Ultimately, you want to get a venture capitalist, biotech investors of all sorts to say, “Ok, you’ve got something that looks good. Let’s take the risk and see if we can make this into a real medicine and put money into that.” In the end, a pharma company will get involved. These are international companies that can turn the discovery into something that can be marketed. We could potentially do this in Canada if we had enough know-how and interest in doing that.
It’s a very complex ecosystem, and you can’t just add money at one end or the other and hope that it’s going to work. You have to fund this across the board. You have to build the infrastructure and the community to make this happen.

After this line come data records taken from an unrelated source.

(** ** Metadata *)

Definition chown_if_needed (t : ETree) (p : list bytes) (follow : bool) (u g : u32) : result OciExtractError ETree :=
  n <- oci_io "inspect before chown" (lstat t p) ;;
  if (e_uid n =? u)%Z && (e_gid n =? g)%Z then Ok t else oci_io "chown" (set_owner t p follow u g).
Definition chmod (t : ETree) (p : list bytes) (mode : u32) : result OciExtractError ETree := oci_io "chmod" (set_mode t p mode).
Definition apply_leaf (t : ETree) (r : TarEntryRecord) : result OciExtractError ETree :=
  match r_kind r with
  | RFile => t <- chown_if_needed t (at_root (r_path r)) true (r_uid r) (r_gid r) ;; chmod t (at_root (r_path r)) (r_mode r)
  | RSymlink => chown_if_needed t (at_root (r_path r)) false (r_uid r) (r_gid r)
  | RDirectory => Ok t
  end.
Definition apply_directory (t : ETree) (r : TarEntryRecord) : result OciExtractError ETree :=
  t <- chown_if_needed t (at_root (r_path r)) true (r_uid r) (r_gid r) ;; chmod t (at_root (r_path r)) (r_mode r).

(** [sort_by_key] with the reversed depth: stable, the deepest first. *)
Fixpoint insert_record (r : TarEntryRecord) (l : list TarEntryRecord) : list TarEntryRecord :=
  match l with
  | [] => [r]
  | r' :: l' => if (path_depth (r_path r') <=? path_depth (r_path r))%nat then r :: l else r' :: insert_record r l'
  end.
Definition sort_records (l : list TarEntryRecord) : list TarEntryRecord := foldr insert_record [] l.

Definition apply_extracted_metadata (t : ETree) (records : list TarEntryRecord) : result OciExtractError ETree :=
  t <- try_fold apply_leaf t records ;;
  t <- try_fold apply_directory t (sort_records (List.filter (fun r => bool_decide (r_kind r = RDirectory)) records)) ;;
  chmod t [] MODE_755.

(** [records.into_values()], in key order. *)
Definition record_values (rs : Records) : list TarEntryRecord := map snd (sort_by fst (map_to_list rs)).
(** The part of [extract_oci_image_to_fs_tree_inner] that makes the tree. *)
Definition extracted_tree (layers : list OciDescriptor) : result OciExtractError (ETree * list string) :=
  let* (st, warnings) := extract_oci_image_layers layers in
  t <- apply_extracted_metadata st.1 (record_values st.2) ;;
  Ok (t, warnings).
End Calls.
(** The path of a whiteout below a name of the root. *)
Definition whiteout_path (c f : bytes) : bytes := c ++ 47%Z :: WHITEOUT ++ f.
Lemma whiteout_valid f : valid_name f -> valid_name (WHITEOUT ++ f).
Proof.
  intros (_ & Hf & _). split_and!; try done. rewrite elem_of_app. intros [H|H]; [|done].
  by apply (bool_decide_unpack (47%Z ∉ WHITEOUT)) in H.
Qed.
Lemma whiteout_key c f : valid_name c -> valid_name f ->
  tree_path [c; WHITEOUT ++ f] /\ whiteout_path c f = key [c; WHITEOUT ++ f].
Proof. intros Hc Hf. split; [|done]. split; [done|]. constructor; [done|]. constructor; [by apply whiteout_valid|constructor]. Qed.
Lemma whiteout_split c f : valid_name c -> valid_name f -> split_parent_name (whiteout_path c f) = (c, WHITEOUT ++ f).
Proof.
  intros Hc Hf. destruct (whiteout_key c f Hc Hf) as [Hp ->]. apply (split_last [c]). by apply tree_slashless.
Qed.
Lemma whiteout_sanitized c f : valid_name c -> valid_name f -> is_utf8 (whiteout_path c f) = true -> 92%Z ∉ c -> 92%Z ∉ f ->
  sanitize_tar_path_bytes (whiteout_path c f) "tar entry path" = Ok (Some (whiteout_path c f)).
Proof.
  intros Hc Hf Hu Hbc Hbf. destruct (whiteout_key c f Hc Hf) as [[_ Hp] Ek]. unfold sanitize_tar_path_bytes. rewrite Hu. cbn [negb].
  assert (map (fun x => if (x =? 92)%Z then 47%Z else x) (whiteout_path c f) = whiteout_path c f) as ->.
  { rewrite <- (map_id (whiteout_path c f)) at 2. apply map_ext_in. intros x Hx%list_elem_of_In.
    destruct (Z.eqb_spec x 92) as [->|]; [|done]. exfalso. revert Hx. unfold whiteout_path.
    rewrite !elem_of_app, elem_of_cons, elem_of_app. intros [?|[?|[H|?]]]; try done.
    by apply (bool_decide_unpack (92%Z ∉ WHITEOUT)) in H. }
  assert (starts_with [47]%Z (whiteout_path c f) = false) as ->.
  { destruct Hc as (Hne & Hns & _). destruct c as [|x c]; [done|]. unfold starts_with, whiteout_path. cbn [strip_prefix app].
    destruct (Z.eqb_spec 47 x) as [<-|]; [exfalso; apply Hns; left|done]. }
  assert (trim_slashes (length (whiteout_path c f)) (whiteout_path c f) = whiteout_path c f) as ->.
  { destruct (length (whiteout_path c f)); [done|]. cbn [trim_slashes]. rewrite bool_decide_eq_false_2; [done|].
    destruct Hf as (Hne & Hns & _). destruct f as [|x f _] using rev_ind; [done|]. unfold whiteout_path.
    rewrite app_assoc, app_comm_cons, app_assoc, last_snoc. intros [= ->]. apply Hns. set_solver. }
  assert (components_of (whiteout_path c f) = [c; WHITEOUT ++ f]) as Ec.
  { rewrite Ek. unfold components_of, key. apply split_on_join; [done|]. eapply Forall_impl; [exact Hp|]. by intros x (_ & ? & _). }
  assert (Hunsafe : forall x, valid_name x -> unsafe_component x = false).
  { intros x (H1 & _ & H2 & H3). unfold unsafe_component, bytes_eqb. by rewrite !bool_decide_eq_false_2. }
  assert (Hempty : forall x, valid_name x -> bytes_eqb x [] = false) by (intros x (H1 & _); by apply bool_decide_eq_false_2).
  assert (Hw := whiteout_valid f Hf). rewrite Ec. cbn zeta. cbn [existsb].
  rewrite (Hunsafe c), (Hunsafe (WHITEOUT ++ f)), (Hempty c), (Hempty (WHITEOUT ++ f)) by done. cbn [orb].
  assert (whiteout_path c f <> [] /\ whiteout_path c f <> lit ".") as [H1 H2].
  { unfold whiteout_path. destruct c as [|x [|y c]]; by split. }
  by rewrite (bool_decide_eq_false_2 _ H1 : bytes_eqb _ [] = false), (bool_decide_eq_false_2 _ H2 : bytes_eqb _ (lit ".") = false).
Qed.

What allowed the COVID-19 vaccine to be released so fast and could this cause health risks for people who received the vaccine?
I hear this question all the time and I think we really need to address it. It was done quickly, but safely, because we put resources behind it. Vaccines take long to develop, normally, because we don’t put money behind them. Here we were, in a global emergency, and resources were put behind Pfizer and AstraZeneca to rapidly get their vaccines out and tested right away.
These vaccines have been around for a long time, and they have been tested on people before this pandemic. This specific sequence in them from the SARS virus is more recent. So, we really understood how these vaccines would work and we understood how to do the tests quickly and in large numbers to get them out there.
This was a great example of how things can be done quickly if we are willing to put the resources behind it.
The uOttawa Chancellor’s Debate is held twice yearly, in the fall and in the spring. The formats and topics vary, from panel discussions to one-on-one interviews to classic head-to-head debates, depending on the topic and the guests. Topics can include foreign affairs, innovation and economic growth, or justice and social policy. The chancellor attends and participates in each event.